(MATERIAL TO PROCESS begins)

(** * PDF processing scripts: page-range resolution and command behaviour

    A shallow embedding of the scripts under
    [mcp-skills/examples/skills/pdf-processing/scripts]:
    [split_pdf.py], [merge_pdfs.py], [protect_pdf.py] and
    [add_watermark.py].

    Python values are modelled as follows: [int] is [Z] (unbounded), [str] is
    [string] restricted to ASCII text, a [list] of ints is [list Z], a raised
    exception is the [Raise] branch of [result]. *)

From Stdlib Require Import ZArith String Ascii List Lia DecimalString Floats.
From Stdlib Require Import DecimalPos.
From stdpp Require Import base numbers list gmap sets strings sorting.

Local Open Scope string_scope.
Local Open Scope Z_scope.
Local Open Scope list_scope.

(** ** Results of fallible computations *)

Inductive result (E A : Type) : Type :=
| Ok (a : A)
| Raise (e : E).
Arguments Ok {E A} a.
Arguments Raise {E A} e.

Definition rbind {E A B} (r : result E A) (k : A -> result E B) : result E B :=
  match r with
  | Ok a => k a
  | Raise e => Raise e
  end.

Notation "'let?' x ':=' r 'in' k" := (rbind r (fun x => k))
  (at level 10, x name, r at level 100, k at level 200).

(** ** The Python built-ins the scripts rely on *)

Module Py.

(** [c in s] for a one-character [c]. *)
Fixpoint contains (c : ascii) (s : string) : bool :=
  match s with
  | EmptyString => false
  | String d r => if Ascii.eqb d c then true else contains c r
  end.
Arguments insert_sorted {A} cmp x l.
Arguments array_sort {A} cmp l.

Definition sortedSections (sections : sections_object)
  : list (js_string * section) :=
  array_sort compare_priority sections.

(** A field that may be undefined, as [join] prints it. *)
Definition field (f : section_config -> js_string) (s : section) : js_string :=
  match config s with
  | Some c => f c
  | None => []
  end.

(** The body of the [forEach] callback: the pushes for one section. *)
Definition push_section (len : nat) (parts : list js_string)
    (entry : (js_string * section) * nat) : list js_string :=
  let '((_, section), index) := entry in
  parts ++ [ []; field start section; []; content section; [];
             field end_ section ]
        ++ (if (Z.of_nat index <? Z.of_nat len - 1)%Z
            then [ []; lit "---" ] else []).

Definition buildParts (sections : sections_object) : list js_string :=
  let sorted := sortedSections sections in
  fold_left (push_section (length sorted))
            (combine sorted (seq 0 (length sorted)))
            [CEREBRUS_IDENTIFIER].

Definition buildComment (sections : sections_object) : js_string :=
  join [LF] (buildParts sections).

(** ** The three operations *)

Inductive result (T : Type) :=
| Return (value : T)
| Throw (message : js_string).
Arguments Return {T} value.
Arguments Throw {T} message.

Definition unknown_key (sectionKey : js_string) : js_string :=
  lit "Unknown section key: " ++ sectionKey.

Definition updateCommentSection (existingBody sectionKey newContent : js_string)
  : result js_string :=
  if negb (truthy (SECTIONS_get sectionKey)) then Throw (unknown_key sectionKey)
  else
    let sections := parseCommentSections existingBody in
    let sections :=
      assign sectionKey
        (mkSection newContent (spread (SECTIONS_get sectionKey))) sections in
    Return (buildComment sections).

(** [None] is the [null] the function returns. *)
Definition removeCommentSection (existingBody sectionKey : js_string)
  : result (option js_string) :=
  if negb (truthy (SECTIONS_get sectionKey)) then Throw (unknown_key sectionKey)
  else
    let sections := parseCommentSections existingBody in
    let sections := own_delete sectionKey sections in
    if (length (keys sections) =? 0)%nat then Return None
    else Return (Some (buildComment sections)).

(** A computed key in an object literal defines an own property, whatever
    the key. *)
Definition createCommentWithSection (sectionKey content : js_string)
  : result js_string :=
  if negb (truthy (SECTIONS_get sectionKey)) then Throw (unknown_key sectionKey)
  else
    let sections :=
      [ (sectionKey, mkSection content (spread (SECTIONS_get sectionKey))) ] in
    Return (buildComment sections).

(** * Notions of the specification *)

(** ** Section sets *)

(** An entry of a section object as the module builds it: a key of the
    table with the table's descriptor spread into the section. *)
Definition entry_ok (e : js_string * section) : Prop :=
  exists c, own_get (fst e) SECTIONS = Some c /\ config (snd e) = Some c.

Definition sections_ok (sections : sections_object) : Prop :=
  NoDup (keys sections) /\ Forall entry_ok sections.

(MATERIAL TO PROCESS ends)

■ **WHAT YOU ARE ASKED TO DO**
Exactly as they appear, please write out the lines from the opening of the listing above down to the line containing "(at level 10, x", with both end lines included.

■ **WRITTEN SOLUTION**
(** * PDF processing scripts: page-range resolution and command behaviour

    A shallow embedding of the scripts under
    [mcp-skills/examples/skills/pdf-processing/scripts]:
    [split_pdf.py], [merge_pdfs.py], [protect_pdf.py] and
    [add_watermark.py].

    Python values are modelled as follows: [int] is [Z] (unbounded), [str] is
    [string] restricted to ASCII text, a [list] of ints is [list Z], a raised
    exception is the [Raise] branch of [result]. *)

From Stdlib Require Import ZArith String Ascii List Lia DecimalString Floats.
From Stdlib Require Import DecimalPos.
From stdpp Require Import base numbers list gmap sets strings sorting.

Local Open Scope string_scope.
Local Open Scope Z_scope.
Local Open Scope list_scope.

(** ** Results of fallible computations *)

Inductive result (E A : Type) : Type :=
| Ok (a : A)
| Raise (e : E).
Arguments Ok {E A} a.
Arguments Raise {E A} e.

Definition rbind {E A B} (r : result E A) (k : A -> result E B) : result E B :=
  match r with
  | Ok a => k a
  | Raise e => Raise e
  end.

Notation "'let?' x ':=' r 'in' k" := (rbind r (fun x => k))
  (at level 10, x name, r at level 100, k at level 200).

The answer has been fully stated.